Related papers: MedViT V2: Medical Image Classification with KAN-Integrated Transformers and Dilated Neighborhood Attention

MedViT V2: Medical Image Classification with KAN-Integrated Transformers and Dilated Neighborhood Attention

URL: http://arxiv.org/abs/2502.13693v2
Date: Tue, 29 Jul 2025 00:25:29 GMT
Title: MedViT V2: Medical Image Classification with KAN-Integrated Transformers and Dilated Neighborhood Attention
Authors: Omid Nejati Manzari, Hojat Asgariandehkordi, Taha Koleilat, Yiming Xiao, Hassan Rivaz,
Abstract summary: We introduce the Medical Vision Transformer (MedViTV2) for generalized medical image classification.<n>MedViTV2 is 44% more computationally efficient than the previous version.<n>It significantly enhances accuracy, achieving improvements of 4.6% on MedMNIST, 5.8% on NonMNIST, and 13.4% on the MedMNIST-C benchmark.
Score: 2.13145300583399
License: http://creativecommons.org/licenses/by/4.0/
Abstract: Convolutional networks, transformers, hybrid models, and Mamba-based architectures have demonstrated strong performance across various medical image classification tasks. However, these methods were primarily designed to classify clean images using labeled data. In contrast, real-world clinical data often involve image corruptions that are unique to multi-center studies and stem from variations in imaging equipment across manufacturers.

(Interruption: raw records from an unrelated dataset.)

Definition severity_of_code (c : Z) : option severity_t :=
  if c =? 0 then Some Missing
  else if c =? 1 then Some State
  else if c =? 2 then Some Info
  else if c =? 3 then Some Warn
  else if c =? 4 then Some Alarm
  else None.

Definition annotation_of_code (c : Z) : option annotation_t :=
  if c =? 0 then Some NoAnnotation
  else if c =? 1 then Some Interest
  else if c =? 2 then Some Navpoint
  else if c =? 3 then Some Danger
  else if c =? 4 then Some Animal
  else if c =? 5 then Some Issue
  else if c =? 6 then Some Injury
  else None.

(** Modelled from the spec: the packing of the event flags into one
    word, which the header leaves to the parsers that fill
    [event.flags]; written with the masks and shifts of the header. *)
Definition pack_flags (f : event_flags) : Z :=
  Z.lor (Z.lor (Z.lor (if ef_begin f then SAMPLE_FLAGS_BEGIN
                       else SAMPLE_FLAGS_NONE)
                      (if ef_end f then SAMPLE_FLAGS_END
                       else SAMPLE_FLAGS_NONE))
               (severity_bits (ef_severity f)))
        (annotation_bits (ef_type f)).

(** Modelled from the spec: the unpacking of the word, which the header
    leaves to the consumers of samples. *)
Definition unpack_flags (w : Z) : option event_flags :=
  match severity_of_code
          (Z.shiftr (Z.land w SAMPLE_FLAGS_SEVERITY_MASK)
                    SAMPLE_FLAGS_SEVERITY_SHIFT),
        annotation_of_code
          (Z.shiftr (Z.land w SAMPLE_FLAGS_TYPE_MASK)
                    SAMPLE_FLAGS_TYPE_SHIFT) with
  | Some s, Some t =>
      Some {| ef_begin := negb (Z.land w SAMPLE_FLAGS_BEGIN =? 0);
              ef_end := negb (Z.land w SAMPLE_FLAGS_END =? 0);
              ef_severity := s; ef_type := t |}
  | _, _ => None
  end.

(** ** Notions the properties are stated with *)

(** The view of a record of [size] bytes at offset [off]. *)
Definition view_at (off size : Z) : dive_view :=
  {| dv_data := off; dv_size := size;
     dv_fingerprint := off + 6; dv_fsize := 4 |}.

(** The view [v] is the record [r] of the buffer: its byte range holds
    the bytes of [r], from the first byte of the header to the last of
    the footer, and its fingerprint range the four bytes of the
    timestamp. *)
Definition views_record (data : list byte) (r : list byte) (v : dive_view)
  : Prop :=
  load data (dv_data v) (length r) = Some r
  /\ dv_size v = Z.of_nat (length r)
  /\ array_uint32_le data (dv_fingerprint v) = Some (record_timestamp r)
  /\ dv_fsize v = 4.

(** What the extraction returns when it delivers every record of the
    buffer [concat rs], newest first. *)
Definition all_delivered {U : Type} (cb : dc_dive_callback_t U)
    (rs : list (list byte)) (u : U) : extract_result U :=
  {| res_status := DC_STATUS_SUCCESS;
     res_calls := rev (record_views 0 rs);
     res_userdata := run_callback cb (concat rs) (rev (record_views 0 rs)) u |}.

(** No fingerprint cutoff is in effect: the extraction is given no
    handle, or a handle of the family whose cutoff is the zero it has
    after [open] or after [set_fingerprint] with no fingerprint. *)
Definition no_cutoff {serial_t : Type} (abstract : option (@device serial_t))
  : Prop :=
  abstract = None
  \/ exists d, abstract = Some (Reefnet_sensuspro d)
               /\ backend (rsp_base d) = reefnet_sensuspro_device_backend
               /\ rsp_timestamp d = 0.

(** The handles the extraction accepts, and the cutoff each brings. *)
Definition family_handle {serial_t : Type}
    (abstract : option (@device serial_t)) : Prop :=
  abstract = None
  \/ exists d, abstract = Some (Reefnet_sensuspro d)
               /\ backend (rsp_base d) = reefnet_sensuspro_device_backend.
(** * Watchtower JS SDK (lib/watchtower.js): policy cache, fail-open checks

    A shallow embedding of the moderation client: [safeApiCall],
    [toUint8Array], [WatchtowerClient] with [refreshPolicy],
    [_getPolicyMaybeRefresh], [checkText], [checkImageJpeg],
    [_applyPolicyToImageResult] and [emitEvent].

    - JavaScript numbers are IEEE-754 binary64 values ([spec_float] of the
      Standard Library with precision 53 and maximal exponent 1024), so
      [NaN], the infinities and the signed zeros behave as in the source.
    - A parsed JSON body is a [json] tree; [undefined] is [None] in
      [option json].  [String(v)] and [Number(v)] on such a value are
      evaluated as the runtime does, and throw a TypeError on an object
      that has no primitive value (the text gave it a [toString] of its
      own) and on an array holding one.
    - An [async] function is a computation in the monad [M]: it threads the
      [World] (the client object, the clock, the requests sent, the console,
      the pending timers, the promise table) and completes normally or
      abruptly (a thrown error / rejected promise).  [M] gives the run of one
      call during which every awaited operation of that call settles; the
      network answers through an [Env].
    - The interleaving of several calls on one client is the transition
      system [step] on a [Store], whose steps are the segments of
      [refreshPolicy] and [_getPolicyMaybeRefresh] between two suspension
      points; [solo_refresh_is_a_run] relates the two views. *)

From Stdlib Require Import ZArith List String Bool Lia Strings.Byte DecimalString.
From Stdlib Require Import Floats.SpecFloat.
Import ListNotations.
Open Scope string_scope.
Open Scope list_scope.

Set Warnings "-register-all".

(** ** Numbers *)

Definition number : Type := spec_float.

Definition prec : Z := 53.
Definition emax : Z := 1024.

Definition num_sub : number -> number -> number := SFsub prec emax.
Definition num_mul : number -> number -> number := SFmul prec emax.

(** [a > b], [a >= b] and [a <= b] of JavaScript: false when an operand is NaN. *)
Definition num_gt (a b : number) : bool := SFltb b a.
Definition num_ge (a b : number) : bool := SFleb b a.
Definition num_le (a b : number) : bool := SFleb a b.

In this paper, we introduce the Medical Vision Transformer (MedViTV2), a novel architecture incorporating Kolmogorov-Arnold Network (KAN) layers into the transformer architecture for the first time, aiming for generalized medical image classification. We have developed an efficient KAN block to reduce computational load while enhancing the accuracy of the original MedViT. Additionally, to counteract the fragility of our MedViT when scaled up, we propose an enhanced Dilated Neighborhood Attention (DiNA), an adaptation of the efficient fused dot-product attention kernel capable of capturing global context and expanding receptive fields to scale the model effectively and addressing feature collapse issues. Moreover, a hierarchical hybrid strategy is introduced to stack our Local Feature Perception and Global Feature Perception blocks in an efficient manner, which balances local and global feature perceptions to boost performance. Extensive experiments on 17 medical image classification datasets and 12 corrupted medical image datasets demonstrate that MedViTV2 achieved state-of-the-art results in 27 out of 29 experiments with reduced computational complexity. MedViTV2 is 44\% more computationally efficient than the previous version and significantly enhances accuracy, achieving improvements of 4.6\% on MedMNIST, 5.8\% on NonMNIST, and 13.4\% on the MedMNIST-C benchmark.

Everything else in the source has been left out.